→ Description of the task: Check the data underneath for lines holding the word "right", and state only how many you find.

Start of Block

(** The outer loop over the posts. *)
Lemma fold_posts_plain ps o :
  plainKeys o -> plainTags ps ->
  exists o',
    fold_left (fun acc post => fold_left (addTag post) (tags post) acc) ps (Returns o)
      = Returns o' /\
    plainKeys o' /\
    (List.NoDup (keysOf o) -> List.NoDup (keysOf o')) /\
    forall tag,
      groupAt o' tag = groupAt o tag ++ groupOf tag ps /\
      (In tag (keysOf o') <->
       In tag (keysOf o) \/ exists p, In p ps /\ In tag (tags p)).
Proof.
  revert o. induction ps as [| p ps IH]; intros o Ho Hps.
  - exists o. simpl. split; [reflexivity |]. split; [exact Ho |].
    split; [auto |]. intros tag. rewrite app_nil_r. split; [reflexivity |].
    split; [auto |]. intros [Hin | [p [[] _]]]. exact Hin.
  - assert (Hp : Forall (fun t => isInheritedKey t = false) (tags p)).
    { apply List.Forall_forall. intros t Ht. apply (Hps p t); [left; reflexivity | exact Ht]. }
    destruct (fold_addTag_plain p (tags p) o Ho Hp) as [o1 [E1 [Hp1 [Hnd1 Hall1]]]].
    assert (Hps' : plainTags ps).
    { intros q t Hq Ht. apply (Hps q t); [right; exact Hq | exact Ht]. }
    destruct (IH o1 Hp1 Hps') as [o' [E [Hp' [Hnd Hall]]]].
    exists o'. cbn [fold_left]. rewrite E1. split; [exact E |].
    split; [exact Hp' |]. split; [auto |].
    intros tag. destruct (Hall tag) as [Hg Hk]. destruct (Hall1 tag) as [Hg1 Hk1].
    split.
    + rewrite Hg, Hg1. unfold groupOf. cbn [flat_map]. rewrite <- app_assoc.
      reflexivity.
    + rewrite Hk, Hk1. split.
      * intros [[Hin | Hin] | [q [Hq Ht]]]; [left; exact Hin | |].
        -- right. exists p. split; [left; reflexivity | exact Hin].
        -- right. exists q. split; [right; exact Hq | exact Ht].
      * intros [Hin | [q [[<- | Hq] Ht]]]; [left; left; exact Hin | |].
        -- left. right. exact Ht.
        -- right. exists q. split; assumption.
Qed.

End of Block

→ Answer to the problem: 5